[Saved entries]
(* ===== verification/IoRequest.v ===== *)
(** env/IO_request.h, env/IO_request.cpp: the request queue and its worker,
    and the state of the whole store the requests act on.

    Partitions, user data and requests live in heaps; [None] marks an object
    that was deleted, whose use is undefined. The worker of an open partition
    serves its queue in order; one of its iterations is [worker_iter], the loop
    after the partition was closed is [worker_drain]. *)
From S2P Require Import Prelude Nvme Controller Zone Izg Partition Userdata.
From stdpp Require Import base numbers list gmap strings.
From Stdlib Require Import ZArith Lia.
Local Open Scope Z_scope.

Definition WRITE : Z := 0.
Definition READ : Z := 1.
Definition DELETE : Z := 2.

Record IO_request := MkRequest {
  rw : Z; read_complete : bool; rq_buf : ptr; rq_size : Z; rq_offset : Z; rq_data : nat }.

Section Worker.
Context `{D : NvmeDevice}.
Context (vec_realloc : nat -> bool).

(** The contents of fresh objects that constructors leave uninitialised. *)
Context (junk_buf : ptr) (junk_word : Z) (junk_flag : bool).

(** The three constructors of [IO_request]. *)
Definition request_delete (ud : nat) : IO_request :=
  MkRequest DELETE false junk_buf junk_word junk_word ud.
Definition request_rw (mode : Z) (buf : ptr) (size : Z) (ud : nat) : IO_request :=
  MkRequest mode junk_flag buf size junk_word ud.
Definition request_at (mode : Z) (buf : ptr) (size offset : Z) (ud : nat) : IO_request :=
  MkRequest mode junk_flag buf size offset ud.

Definition complete (r : IO_request) : IO_request :=
  MkRequest (rw r) true (rq_buf r) (rq_size r) (rq_offset r) (rq_data r).

(** The state of the store. A user data object knows its partition. *)
Record world := World {
  w_z : zst; w_izg : izg_st; w_parts : list Partition;
  w_uds : list (option (nat * Userdata)); w_reqs : list (option IO_request);
  next_partition_id : Z; user_to_partition_map : gmap Z (list nat);
  open_partition_list : gmap Z (list nat); partition_lock : bool }.

Definition set_reqs (l : list (option IO_request)) (w : world) : world :=
  World (w_z w) (w_izg w) (w_parts w) (w_uds w) l (next_partition_id w)
    (user_to_partition_map w) (open_partition_list w) (partition_lock w).
Definition set_uds (l : list (option (nat * Userdata))) (w : world) : world :=
  World (w_z w) (w_izg w) (w_parts w) l (w_reqs w) (next_partition_id w)
    (user_to_partition_map w) (open_partition_list w) (partition_lock w).
Definition set_parts (l : list Partition) (w : world) : world :=
  World (w_z w) (w_izg w) l (w_uds w) (w_reqs w) (next_partition_id w)
    (user_to_partition_map w) (open_partition_list w) (partition_lock w).

(** Run a member function of partition [a]. *)
Definition on_partition {A} (a : nat) (m : prog Partition A) : prog world A := fun w =>
  match w_parts w !! a with
  | None => UB
  | Some p =>
    match m p with
    | Ret x p' => Ret x (set_parts (<[a := p']> (w_parts w)) w)
    | Exit p' => Exit (set_parts (<[a := p']> (w_parts w)) w)
    | UB => UB
    | Hang => Hang
    end
  end.

(** The store after a member function of user data [d] of partition [a]. *)
Definition put_uds (d a : nat) (s : uds) (w : world) : world :=
  World (u_z (d_us s)) (u_izg (d_us s)) (<[a := u_part (d_us s)]> (w_parts w))
    (<[d := Some (a, d_ud s)]> (w_uds w)) (w_reqs w) (next_partition_id w)
    (user_to_partition_map w) (open_partition_list w) (partition_lock w).

Definition on_userdata {A} (d : nat) (m : prog uds A) : prog world A := fun w =>
  match w_uds w !! d with
  | Some (Some (a, u)) =>
    match w_parts w !! a with
    | None => UB
    | Some p =>
      match m (Uds (Ust (w_z w) (w_izg w) p) u) with
      | Ret x s => Ret x (put_uds d a s w)
      | Exit s => Exit (put_uds d a s w)
      | UB => UB
      | Hang => Hang
      end
    end
  | _ => UB
  end.

Definition request_of (r : nat) : prog world IO_request := fun w =>
  match w_reqs w !! r with Some (Some q) => Ret q w | _ => UB end.
Definition delete_request (r : nat) : prog world unit := fun w =>
  match w_reqs w !! r with
  | Some (Some _) => Ret tt (set_reqs (<[r := None]> (w_reqs w)) w)
  | _ => UB
  end.
Definition delete_userdata (d : nat) : prog world unit := fun w =>
  match w_uds w !! d with
  | Some (Some _) => Ret tt (set_uds (<[d := None]> (w_uds w)) w)
  | _ => UB
  end.
Definition complete_request (r : nat) : prog world unit := fun w =>
  match w_reqs w !! r with
  | Some (Some q) => Ret tt (set_reqs (<[r := Some (complete q)]> (w_reqs w)) w)
  | _ => UB
  end.

(** Serve one request; [sched] schedules the transfers it runs. [strict] is
    the loop of a closed partition, where an unknown request ends the program. *)
Definition serve (sched : nat -> nat -> list nat) (strict : bool) (r : nat) : prog world unit :=
  q ← request_of r;
  if rw q =? WRITE then
    on_userdata (rq_data q) (Append vec_realloc (sched O) (rq_buf q) (rq_size q));;
    delete_request r
  else if rw q =? READ then
    on_userdata (rq_data q) (Read sched (rq_buf q) (rq_size q));;
    complete_request r
  else if rw q =? DELETE then
    on_userdata (rq_data q) Userdata_Delete;;
    delete_userdata (rq_data q);;
    delete_request r
  else if strict then exit0 else mret tt.

(** [io_queue->front(); io_queue->pop();] if the queue is not empty. *)
Definition pop_request : prog Partition (option nat) :=
  q ← gets io_queue;
  q ← the q;
  match q with
  | [] => mret None
  | r :: q' => modify (set_queue (Some q'));; mret (Some r)
  end.

(** One iteration of the loop of [worker_job]: whether it was the last. *)
Definition worker_iter (sched : nat -> nat -> list nat) (a : nat) : prog world bool :=
  o ← on_partition a pop_request;
  (match o with Some r => serve sched false r | None => mret tt end);;
  st ← on_partition a get_status;
  mret (st =? CLOSE).

(** The loop after it: serve what is left. The queue bounds the iterations,
    since nobody adds requests while [close] waits for the worker. *)
Fixpoint worker_drain (fuel : nat) (scheds : nat -> nat -> nat -> list nat) (a : nat) : prog world unit :=
  o ← on_partition a pop_request;
  match o with
  | None => mret tt
  | Some r =>
    match fuel with
    | O => hang
    | S fuel' => serve (scheds fuel) true r;; worker_drain fuel' scheds a
    end
  end.

(** [worker_job] from the moment the status is CLOSE until it returns. *)
Definition worker_finish (scheds : nat -> nat -> nat -> list nat) (a : nat) : prog world unit :=
  q ← on_partition a (gets io_queue);
  q ← the q;
  worker_iter (scheds O) a;;
  worker_drain (length q) scheds a.

(** [Partition::close]. *)
Definition Partition_close (scheds : nat -> nat -> nat -> list nat) (a : nat) : prog world unit :=
  st ← on_partition a get_status;
  if st =? CLOSE then exit0 else
  on_partition a (modify (set_status (Some CLOSE)));;
  worker_finish scheds a;;
  on_partition a (modify (fun p => set_worker false (set_queue None (set_status None p)))).
End Worker.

▶ Task instructions: Only the lines above from the one with "Definition request_at (mode" up to and including the one with "Definition set_uds (l" should be repeated, exactly as written.

▶ Written response:
Definition request_at (mode : Z) (buf : ptr) (size offset : Z) (ud : nat) : IO_request :=
  MkRequest mode junk_flag buf size offset ud.

Definition complete (r : IO_request) : IO_request :=
  MkRequest (rw r) true (rq_buf r) (rq_size r) (rq_offset r) (rq_data r).

(** The state of the store. A user data object knows its partition. *)
Record world := World {
  w_z : zst; w_izg : izg_st; w_parts : list Partition;
  w_uds : list (option (nat * Userdata)); w_reqs : list (option IO_request);
  next_partition_id : Z; user_to_partition_map : gmap Z (list nat);
  open_partition_list : gmap Z (list nat); partition_lock : bool }.

Definition set_reqs (l : list (option IO_request)) (w : world) : world :=
  World (w_z w) (w_izg w) (w_parts w) (w_uds w) l (next_partition_id w)
    (user_to_partition_map w) (open_partition_list w) (partition_lock w).
Definition set_uds (l : list (option (nat * Userdata))) (w : world) : world :=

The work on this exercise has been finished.